Au terme des conclusions responsives notifiées par voie électronique le 24/06/2024, le CENTRE MEDICO-CHIRURGICAL [9] demande au tribunal de :
– Déclarer le docteur [D] seul responsable des dommages subis par Madame [V],
– Débouter en conséquence Madame [V], le docteur [D] et la CPAM de la GIRONDE de l’ensemble de leurs demandes formées à l’encontre du CENTRE MEDICO-CHIRURGICAL [9] .
– Condamner le docteur [D] à verser au CENTRE MEDICO-CHIRURGICAL [9] une indemnité de 3 000 € au titre des dispositions de l’article 700 du Code de Procédure Civile, outre les entiers dépens, et ce avec distraction au profit de Maître Marina [E], conformément aux dispositions de l’article 699 du Code de Procédure Civile.

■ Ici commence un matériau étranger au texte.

(* ===== verification/InvestigationApi.v ===== *)
(** * InvestigationRequest and RiskSignal resources

    The custom resources of the investigation pipeline
    (api/v1alpha1/investigationrequest_types.go and types.go), with the source's
    fields, and the condition list of their statuses. *)

From Stdlib Require Import ZArith.
From stdpp Require Import base list strings gmap.
From coqutil Require Export Datatypes.RecordSetters.
From S2P Require Import Prelude Float64 Api.
Export TriangleBracketNotations.

(** ** Constants *)

Definition InvestigationOutcomeUnknown : string := "Unknown".
Definition InvestigationOutcomeConfirmed : string := "Confirmed".
Definition InvestigationOutcomeInconclusive : string := "Inconclusive".
Definition InvestigationOutcomeNoIssueFound : string := "NoIssueFound".

Definition InvestigationModeReadOnly : string := "readOnly".
Definition InvestigationPurposeEffectivenessVerification : string := "effectivenessVerification".

Definition EvidenceRetentionModeMetadataOnly : string := "MetadataOnly".
Definition EvidenceRetentionModeNormalizedSnapshot : string := "NormalizedSnapshot".
Definition EvidenceRetentionModeRawSnapshot : string := "RawSnapshot".
Definition QueryRetentionModeDigestOnly : string := "DigestOnly".
Definition QueryRetentionModeRedacted : string := "Redacted".
Definition QueryRetentionModeFull : string := "Full".
Definition EvidenceRetentionDeletionPolicyRetain : string := "Retain".
Definition EvidenceRetentionDeletionPolicyDelete : string := "Delete".

Definition InvestigationStageValidation : string := "Validation".
Definition InvestigationStageTargetResolution : string := "TargetResolution".
Definition InvestigationStageEvidenceCollection : string := "EvidenceCollection".
Definition InvestigationStageReasoning : string := "Reasoning".
Definition InvestigationStagePersistence : string := "Persistence".

(** ** Spec *)

Record InvestigationCorrelation := mkInvestigationCorrelation {
  corr_AgentActionRef : NamespacedObjectReference;
  corr_ExecutionID : string;
  corr_BaselineDigest : string
}.

(** A [LocalObjectReference] is its name. *)
Record InvestigationQuery := mkInvestigationQuery {
  iq_Name : string;
  iq_DatasourceRef : string;
  iq_QueryType : string;
  iq_Query : string;
  iq_QueryTemplate : string;
  iq_Reasons : list string
}.

Record EvidenceRetentionPolicy := mkEvidenceRetentionPolicy {
  rp_Mode : string;
  rp_Retention : duration;
  rp_StorageRef : string;
  rp_EncryptionRequired : bool;
  rp_DeletionPolicy : string;
  rp_NamespaceScoped : bool
}.

Record QueryResultLimits := mkQueryResultLimits {
  ql_MetricsMaxSeries : Z;
  ql_MetricsMaxSamples : Z;
  ql_LogsMaxStreams : Z;
  ql_LogsMaxEntries : Z;
  ql_LogsMaxLines : Z;
  ql_EventsMaxRecords : Z
}.

Record InvestigationQueryBudget := mkInvestigationQueryBudget {
  qb_MaxTimeRange : duration;
  qb_MaxQueriesTotal : Z;
  qb_MaxQueriesPerSource : Z;
  qb_MaxConcurrentQueries : Z;
  qb_MaxCumulativeDuration : duration;
  qb_MaxCumulativeResponseBytes : Z;
  qb_ResultLimits : QueryResultLimits
}.

Record InvestigationLoopPolicy := mkInvestigationLoopPolicy {
  lp_MaxDepth : Z;
  lp_AllowRiskSignalSource : bool
}.

Record InvestigationRequestSpec := mkInvestigationRequestSpec {
  irs_Target : TargetRef;
  irs_Purpose : string;
  irs_Correlation : option InvestigationCorrelation;
  irs_Lookback : duration;
  irs_Question : string;
  irs_DataSources : list string;
  irs_Queries : list InvestigationQuery;
  irs_ModelProviderRef : string;
  irs_Mode : string;
  irs_CreateRiskSignal : bool;
  irs_EvidenceProfile : string;
  irs_EvidenceRetention : EvidenceRetentionPolicy;
  irs_QueryRetention : string;
  irs_QueryBudget : InvestigationQueryBudget;
  irs_LoopPolicy : InvestigationLoopPolicy;
  irs_TTLSeconds : Z
}.

Definition zeroRetention : EvidenceRetentionPolicy := mkEvidenceRetentionPolicy "" 0 "" false "" false.
Definition zeroResultLimits : QueryResultLimits := mkQueryResultLimits 0 0 0 0 0 0.
Definition zeroBudget : InvestigationQueryBudget := mkInvestigationQueryBudget 0 0 0 0 0 0 zeroResultLimits.

(** A spec literal that sets only these fields. *)
Definition investigation_spec (target : TargetRef) (purpose : string) (correlation : option InvestigationCorrelation)
    (lookback : duration) (question : string) (queries : list InvestigationQuery) (mode : string)
    (createRiskSignal : bool) (profile : string) : InvestigationRequestSpec :=
  mkInvestigationRequestSpec target purpose correlation lookback question [] queries "" mode createRiskSignal profile
    zeroRetention "" zeroBudget (mkInvestigationLoopPolicy 0 false) 0.

(** ** Status *)

Record RCAConfidence := mkRCAConfidence {
  rcf_ProviderScore : float64;
  rcf_VerifiedScore : float64;
  rcf_Level : string;
  rcf_Method : string
}.

Record RCAVerdict := mkRCAVerdict {
  vd_Outcome : string;
  vd_Summary : string;
  vd_RootCauseEntity : TargetRef;
  vd_RootCauseType : string;
  vd_Confidence : float64;
  vd_ConfidenceDetail : option RCAConfidence
}.

Record RCAEvidenceCoverage := mkRCAEvidenceCoverage {
  ecv_Profile : string;
  ecv_RequiredChecks : list string;
  ecv_CompletedChecks : list string;
  ecv_IncompleteChecks : list string;
  ecv_IssueMatches : Z
}.

Record RCAEvidenceLink := mkRCAEvidenceLink { rel_EvidenceRef : string; rel_Role : string; rel_Strength : string }.

Record RCAClaim := mkRCAClaim {
  rc_ID : string;
  rc_Statement : string;
  rc_EvidenceRefs : list string;
  rc_EvidenceLinks : list RCAEvidenceLink;
  rc_Verification : string
}.

Record RCAAlternativeHypothesis := mkRCAAlternativeHypothesis {
  ah_Statement : string;
  ah_Disposition : string;
  ah_EvidenceRefs : list string
}.

Record RCAMissingEvidence := mkRCAMissingEvidence { me_Source : string; me_Reason : string }.

Record InvestigationFailure := mkInvestigationFailure {
  if_Code : string;
  if_Message : string;
  if_Stage : string;
  if_Retryable : bool
}.

Record RCADegradationReason := mkRCADegradationReason {
  dr_Code : string;
  dr_Stage : string;
  dr_SourceRef : option NamespacedObjectReference;
  dr_Message : string
}.

Record RCADegradation := mkRCADegradation {
  dg_Partial : bool;
  dg_UnavailableSources : list string;
  dg_Reasons : list RCADegradationReason
}.

Record RCAExecutionAttempt := mkRCAExecutionAttempt {
  xa_ID : string;
  xa_ProviderRequestID : string;
  xa_IdempotencyKey : string;
  xa_RetryReason : string;
  xa_Result : string;
  xa_StartedAt : option time;
  xa_CompletedAt : option time
}.

Record RCADigest := mkRCADigest { rdg_Algorithm : string; rdg_Canonicalization : string; rdg_Value : string }.

Record RCANormalizedResult := mkRCANormalizedResult {
  nr_RiskTitle : string;
  nr_RiskSummary : string;
  nr_Severity : string;
  nr_ConfidenceScore : Z;
  nr_ConfidenceReason : string;
  nr_EvidenceCoverage : string;
  nr_RCAHypothesis : string;
  nr_RCACauses : list string;
  nr_RCAEvidence : list string;
  nr_ActionType : string;
  nr_ActionDescription : string;
  nr_ActionParameters : gmap string string;
  nr_RollbackPlan : list string;
  nr_RunbookRefs : list string;
  nr_ServiceDocs : list string;
  nr_Provider : string
}.

Record RCAProviderResult := mkRCAProviderResult {
  prs_SchemaVersion : string;
  prs_ProviderRequestID : string;
  prs_Digest : option RCADigest;
  prs_Classification : option DataClassification;
  prs_NormalizedResult : option RCANormalizedResult
}.

Record ProviderEgressAudit := mkProviderEgressAudit {
  ea_Decision : string;
  ea_Reason : string;
  ea_ProviderType : string;
  ea_EvidenceBundleDigest : string;
  ea_EvidenceKinds : list string;
  ea_SensitivityTagsSent : list string;
  ea_LogSamplesIncluded : bool;
  ea_MaximumClassificationObserved : string;
  ea_MaximumClassificationAllowed : string;
  ea_MaximumClassificationSent : string;
  ea_ClassificationPolicyVersion : string
}.

Record ProviderEgressAttempt := mkProviderEgressAttempt {
  pea_Ordinal : Z;
  pea_ProviderRef : option NamespacedObjectReference;
  pea_ProviderGeneration : Z;
  pea_ProviderType : string;
  pea_Decision : string;
  pea_Result : string;
  pea_Reason : string;
  pea_EvidenceBundleDigest : string;
  pea_EvidenceKinds : list string;
  pea_SensitivityTagsSent : list string;
  pea_LogSamplesIncluded : bool;
  pea_MaximumClassificationObserved : string;
  pea_MaximumClassificationAllowed : string;
  pea_MaximumClassificationSent : string;
  pea_ClassificationPolicyVersion : string
}.

Record RCAExecution := mkRCAExecution {
  rx_ID : string;
  rx_State : string;
  rx_Provider : string;
  rx_ProviderRef : option NamespacedObjectReference;
  rx_ProviderGeneration : Z;
  rx_ProviderType : string;
  rx_Model : string;
  rx_RCASchemaVersion : string;
  rx_CanonicalizationVersion : string;
  rx_ReasoningPolicyVersion : string;
  rx_VerifierVersion : string;
  rx_EgressAudit : option ProviderEgressAudit;
  rx_EgressAttempts : list ProviderEgressAttempt;
  rx_ControllerVersion : string;
  rx_AttemptCount : Z;
  rx_Attempts : list RCAExecutionAttempt;
  rx_DurationSeconds : Z;
  rx_InputTokens : Z;
  rx_OutputTokens : Z;
  rx_ProviderResult : option RCAProviderResult
}.

Record InvestigationLineageSource := mkInvestigationLineageSource {
  ls_APIVersion : string;
  ls_Kind : string;
  ls_Namespace : string;
  ls_Name : string;
  ls_UID : string;
  ls_Generation : Z
}.

Record FindingIdentity := mkFindingIdentity {
  fi_SchemaVersion : string;
  fi_ObjectFindingIdentity : string;
  fi_LogicalFindingIdentity : string;
  fi_IncidentOccurrence : string;
  fi_FindingType : string;
  fi_TargetGeneration : Z;
  fi_WindowBucket : string
}.

Record InvestigationLineage := mkInvestigationLineage {
  ln_Source : InvestigationLineageSource;
  ln_TargetUID : string;
  ln_FindingFingerprint : string;
  ln_FindingIdentity : option FindingIdentity;
  ln_InvestigationDepth : Z
}.

(** [metav1.Condition]; its status is ["True"], ["False"] or ["Unknown"]. *)
Record Condition := mkCondition {
  cond_Type : string;
  cond_Status : string;
  cond_Reason : string;
  cond_Message : string;
  cond_ObservedGeneration : Z;
  cond_LastTransitionTime : time
}.

Definition ConditionTrue : string := "True".
Definition ConditionFalse : string := "False".
Definition ConditionUnknown : string := "Unknown".

Record InvestigationRequestStatus := mkInvestigationRequestStatus {
  ist_ResourceStatus : ResourceStatus;
  ist_Outcome : string;
  ist_Failure : option InvestigationFailure;
  ist_Summary : string;
  ist_Hypothesis : string;
  ist_Confidence : float64;
  ist_Provider : string;
  ist_Verdict : option RCAVerdict;
  ist_EvidenceCoverage : option RCAEvidenceCoverage;
  ist_Claims : list RCAClaim;
  ist_AlternativeHypotheses : list RCAAlternativeHypothesis;
  ist_MissingEvidence : list RCAMissingEvidence;
  ist_Degradation : option RCADegradation;
  ist_Execution : option RCAExecution;
  ist_StartedAt : option time;
  ist_CompletedAt : option time;
  ist_EvidenceRefs : list EvidenceRef;
  ist_Lineage : option InvestigationLineage;
  ist_LinkedRiskSignalRef : option NamespacedObjectReference;
  ist_Conditions : list Condition
}.

(** The two timestamps of [metadata] that only this resource's handlers read
    stand beside it; a zero [DeletionTimestamp] is [None]. *)
Record InvestigationRequest := mkInvestigationRequest {
  ir_Meta : ObjectMeta;
  ir_CreationTimestamp : time;
  ir_DeletionTimestamp : option time;
  ir_Spec : InvestigationRequestSpec;
  ir_Status : InvestigationRequestStatus
}.

Definition ir_Phase (r : InvestigationRequest) : string := rs_Phase (ist_ResourceStatus (ir_Status r)).
Definition ir_Outcome (r : InvestigationRequest) : string := ist_Outcome (ir_Status r).

Definition zeroResourceStatus : ResourceStatus := mkResourceStatus "" "" 0 0.
Definition zeroInvestigationStatus : InvestigationRequestStatus :=
  mkInvestigationRequestStatus zeroResourceStatus "" None "" "" float_zero "" None None [] [] [] None None
    None None [] None None [].

(** ** RiskSignal *)

Record RCACause := mkRCACause { cause_Cause : string; cause_Confidence : Z }.

Record RiskSignalRCAProjectionStatus := mkProjectionStatus {
  pj_Mode : string;
  pj_ProjectedFrom : option NamespacedObjectReference;
  pj_CompatibilityPath : bool;
  pj_Message : string
}.

Record RiskSignalStatus := mkRiskSignalStatus {
  rst_ResourceStatus : ResourceStatus;
  rst_RCASummary : string;
  rst_RCAHypothesis : string;
  rst_RCAProvider : string;
  rst_RCACauses : list RCACause;
  rst_Projection : option RiskSignalRCAProjectionStatus;
  rst_Conditions : list Condition
}.

Record RiskSignalSpec := mkRiskSignalSpec {
  rss_Target : TargetRef;
  rss_SignalType : string;
  rss_FindingIdentity : option FindingIdentity;
  rss_InvestigationRef : option NamespacedObjectReference;
  rss_ActionType : string;
  rss_Severity : string;
  rss_Confidence : Z;
  rss_DryRun : bool;
  rss_TTLSeconds : Z;
  rss_Evidence : list EvidenceRef;
  rss_Parameters : gmap string string;
  rss_ApprovalTimeoutSeconds : Z
}.

Record RiskSignal := mkRiskSignal {
  rsk_Meta : ObjectMeta;
  rsk_Spec : RiskSignalSpec;
  rsk_Status : RiskSignalStatus
}.

(** ** Decidable equality of the statuses *)

#[export] Instance RCAConfidence_eq_dec : EqDecision RCAConfidence.
Proof. solve_decision. Defined.
#[export] Instance RCAVerdict_eq_dec : EqDecision RCAVerdict.
Proof. solve_decision. Defined.
#[export] Instance RCAEvidenceCoverage_eq_dec : EqDecision RCAEvidenceCoverage.
Proof. solve_decision. Defined.
#[export] Instance RCAEvidenceLink_eq_dec : EqDecision RCAEvidenceLink.
Proof. solve_decision. Defined.
#[export] Instance RCAClaim_eq_dec : EqDecision RCAClaim.
Proof. solve_decision. Defined.
#[export] Instance RCAAlternativeHypothesis_eq_dec : EqDecision RCAAlternativeHypothesis.
Proof. solve_decision. Defined.
#[export] Instance RCAMissingEvidence_eq_dec : EqDecision RCAMissingEvidence.
Proof. solve_decision. Defined.
#[export] Instance InvestigationFailure_eq_dec : EqDecision InvestigationFailure.
Proof. solve_decision. Defined.
#[export] Instance RCADegradationReason_eq_dec : EqDecision RCADegradationReason.
Proof. solve_decision. Defined.
#[export] Instance RCADegradation_eq_dec : EqDecision RCADegradation.
Proof. solve_decision. Defined.
#[export] Instance RCAExecutionAttempt_eq_dec : EqDecision RCAExecutionAttempt.
Proof. solve_decision. Defined.
#[export] Instance RCADigest_eq_dec : EqDecision RCADigest.
Proof. solve_decision. Defined.
#[export] Instance RCANormalizedResult_eq_dec : EqDecision RCANormalizedResult.
Proof. solve_decision. Defined.
#[export] Instance RCAProviderResult_eq_dec : EqDecision RCAProviderResult.
Proof. solve_decision. Defined.
#[export] Instance ProviderEgressAudit_eq_dec : EqDecision ProviderEgressAudit.
Proof. solve_decision. Defined.
#[export] Instance ProviderEgressAttempt_eq_dec : EqDecision ProviderEgressAttempt.
Proof. solve_decision. Defined.
#[export] Instance RCAExecution_eq_dec : EqDecision RCAExecution.
Proof. solve_decision. Defined.
#[export] Instance InvestigationLineageSource_eq_dec : EqDecision InvestigationLineageSource.
Proof. solve_decision. Defined.
#[export] Instance FindingIdentity_eq_dec : EqDecision FindingIdentity.
Proof. solve_decision. Defined.
#[export] Instance InvestigationLineage_eq_dec : EqDecision InvestigationLineage.
Proof. solve_decision. Defined.
#[export] Instance Condition_eq_dec : EqDecision Condition.
Proof. solve_decision. Defined.
#[export] Instance InvestigationRequestStatus_eq_dec : EqDecision InvestigationRequestStatus.
Proof. solve_decision. Defined.
#[export] Instance RCACause_eq_dec : EqDecision RCACause.
Proof. solve_decision. Defined.
#[export] Instance RiskSignalRCAProjectionStatus_eq_dec : EqDecision RiskSignalRCAProjectionStatus.
Proof. solve_decision. Defined.
#[export] Instance RiskSignalStatus_eq_dec : EqDecision RiskSignalStatus.
Proof. solve_decision. Defined.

Pour l’exposé des moyens venant au soutien de ces demandes, il est renvoyé aux conclusions écrites des parties.
PAR CES MOTIFS :
Le Tribunal,
DECLARE le docteur [D] entièrement responsable du préjudice subi par Madame [V] du fait de l’intervention du 15 février 2018 et des complications infectieuses qui ont suivi, en raison de ses manquements fautifs ;
CONDAMNE le docteur [D] à verser à Madame [V] la somme de 8 000 € à titre de provision à valoir sur la liquidation de son préjudice corporel ;
DECLARE le docteur [D] responsable d’un manquement au devoir d’information envers Madame [V] ;
CONDAMNE le docteur [D] à verser à Madame [V] la somme de 4 000 € au titre du préjudice d’impréparation découlant du manquement au devoir d’information ;
RESERVE la demande formée par Madame [V] es qualité de représentante légale tendant à voir condamner le docteur [D] à verser la somme de 3 000 € au titre du préjudice moral de son fils [W] [V] ;
SURSOIT à statuer sur le montant de l’indemnité due à la CPAM DE LA GIRONDE dans l’attente de la consolidation de l’état de santé de Madame [V] ;
REJETTE la demande de la CPAM de la Gironde aux fins de condamner in solidum le docteur [D] et le CENTRE MEDICO-CHIRURGICAL [9] à lui verser une indemnité provisionnelle de 50 000 € à valoir sur l’indemnisation de son préjudice ;
REJETTE les demandes en condamnation formées à l’encontre du CENTRE MEDICO-CHIRURGICAL [9] ;
CONDAMNE le docteur [D] à payer au titre de l’article 700 du code de procédure civile:
– 2 000 € à Madame [V],
– 800 € à la CPAM de la Gironde,
– 1 500 € au CENTRE MEDICO CHIRURGICAL [9] ;
CONDAMNE le docteur [D] aux dépens et dit que Me [E] pourra recouvrer sur la partie condamnée ceux des dépens dont elle aurait fait l’avance sans avoir reçu provision en application de l’article 699 du code de procédure civile ;
REJETTE la demande du docteur [D] aux fins d’être autorisé à consigner le montant des consignations sur le compte séquestre du Bâtonnier de l’Ordre des Avocats ;
DIT n’y avoir lieu à écarter l’exécution provisoire de droit de la présente décision ;
REJETTE les autres demandes des parties.
Le jugement a été signé par Louise LAGOUTTE, président et Elisabeth LAPORTE, greffier.